* [TO DO]: Copy precisely the first line of the material below and every later line, stopping with the line that contains "(** Bezout coefficients;".

* [SUPPLIED RECORDS]:
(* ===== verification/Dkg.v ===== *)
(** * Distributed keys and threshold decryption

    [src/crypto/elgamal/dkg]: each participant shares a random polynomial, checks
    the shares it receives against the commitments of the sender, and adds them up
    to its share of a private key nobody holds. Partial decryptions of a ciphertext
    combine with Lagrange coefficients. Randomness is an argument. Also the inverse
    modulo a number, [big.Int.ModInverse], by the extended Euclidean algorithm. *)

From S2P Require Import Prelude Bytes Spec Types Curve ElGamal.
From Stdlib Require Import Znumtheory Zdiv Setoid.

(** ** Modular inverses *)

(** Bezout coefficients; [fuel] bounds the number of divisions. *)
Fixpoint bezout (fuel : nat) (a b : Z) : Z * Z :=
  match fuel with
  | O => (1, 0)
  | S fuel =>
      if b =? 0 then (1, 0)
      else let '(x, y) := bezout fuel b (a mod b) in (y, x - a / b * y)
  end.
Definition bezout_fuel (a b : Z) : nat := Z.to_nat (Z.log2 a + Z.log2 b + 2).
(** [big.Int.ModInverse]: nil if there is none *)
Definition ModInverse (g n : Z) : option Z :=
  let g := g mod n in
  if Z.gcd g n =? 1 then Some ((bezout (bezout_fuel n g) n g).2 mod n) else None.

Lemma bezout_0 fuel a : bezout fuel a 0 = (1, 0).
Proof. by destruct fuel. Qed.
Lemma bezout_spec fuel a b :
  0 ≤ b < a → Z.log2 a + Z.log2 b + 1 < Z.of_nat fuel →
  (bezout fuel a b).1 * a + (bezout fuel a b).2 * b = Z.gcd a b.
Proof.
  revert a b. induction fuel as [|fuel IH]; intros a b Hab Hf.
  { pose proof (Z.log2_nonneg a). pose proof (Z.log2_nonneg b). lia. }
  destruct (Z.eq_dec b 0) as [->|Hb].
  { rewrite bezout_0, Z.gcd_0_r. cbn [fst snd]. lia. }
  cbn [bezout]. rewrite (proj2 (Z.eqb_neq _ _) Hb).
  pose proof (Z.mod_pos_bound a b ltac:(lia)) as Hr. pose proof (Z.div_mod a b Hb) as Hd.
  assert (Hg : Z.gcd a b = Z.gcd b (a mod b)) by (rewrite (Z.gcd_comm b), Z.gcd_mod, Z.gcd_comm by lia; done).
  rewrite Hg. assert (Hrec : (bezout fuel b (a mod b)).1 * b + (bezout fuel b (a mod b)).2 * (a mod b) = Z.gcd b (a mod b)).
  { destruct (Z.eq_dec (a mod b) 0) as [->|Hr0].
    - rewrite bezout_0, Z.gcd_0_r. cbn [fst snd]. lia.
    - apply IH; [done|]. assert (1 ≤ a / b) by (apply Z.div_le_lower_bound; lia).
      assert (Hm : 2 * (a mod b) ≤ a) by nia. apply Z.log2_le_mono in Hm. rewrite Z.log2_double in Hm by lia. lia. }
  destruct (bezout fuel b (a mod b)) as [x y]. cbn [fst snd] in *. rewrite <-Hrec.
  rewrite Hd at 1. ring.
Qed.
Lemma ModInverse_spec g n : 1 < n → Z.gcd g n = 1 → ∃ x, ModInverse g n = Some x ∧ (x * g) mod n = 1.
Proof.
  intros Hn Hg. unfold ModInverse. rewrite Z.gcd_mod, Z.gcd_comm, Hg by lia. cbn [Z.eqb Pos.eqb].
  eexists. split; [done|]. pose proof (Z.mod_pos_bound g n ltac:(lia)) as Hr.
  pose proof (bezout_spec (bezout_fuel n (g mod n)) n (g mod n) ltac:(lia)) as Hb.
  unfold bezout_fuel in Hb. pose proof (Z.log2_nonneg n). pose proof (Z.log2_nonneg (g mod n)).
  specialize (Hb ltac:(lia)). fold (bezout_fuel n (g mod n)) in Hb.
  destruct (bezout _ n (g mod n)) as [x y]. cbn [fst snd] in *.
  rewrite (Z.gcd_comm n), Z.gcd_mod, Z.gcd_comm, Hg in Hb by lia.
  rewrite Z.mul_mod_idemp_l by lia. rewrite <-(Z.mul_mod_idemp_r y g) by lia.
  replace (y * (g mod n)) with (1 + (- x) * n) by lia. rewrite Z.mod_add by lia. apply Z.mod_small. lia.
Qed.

* [SOLUTION BELOW]:
(* ===== verification/Dkg.v ===== *)
(** * Distributed keys and threshold decryption

    [src/crypto/elgamal/dkg]: each participant shares a random polynomial, checks
    the shares it receives against the commitments of the sender, and adds them up
    to its share of a private key nobody holds. Partial decryptions of a ciphertext
    combine with Lagrange coefficients. Randomness is an argument. Also the inverse
    modulo a number, [big.Int.ModInverse], by the extended Euclidean algorithm. *)

From S2P Require Import Prelude Bytes Spec Types Curve ElGamal.
From Stdlib Require Import Znumtheory Zdiv Setoid.

(** ** Modular inverses *)

(** Bezout coefficients; [fuel] bounds the number of divisions. *)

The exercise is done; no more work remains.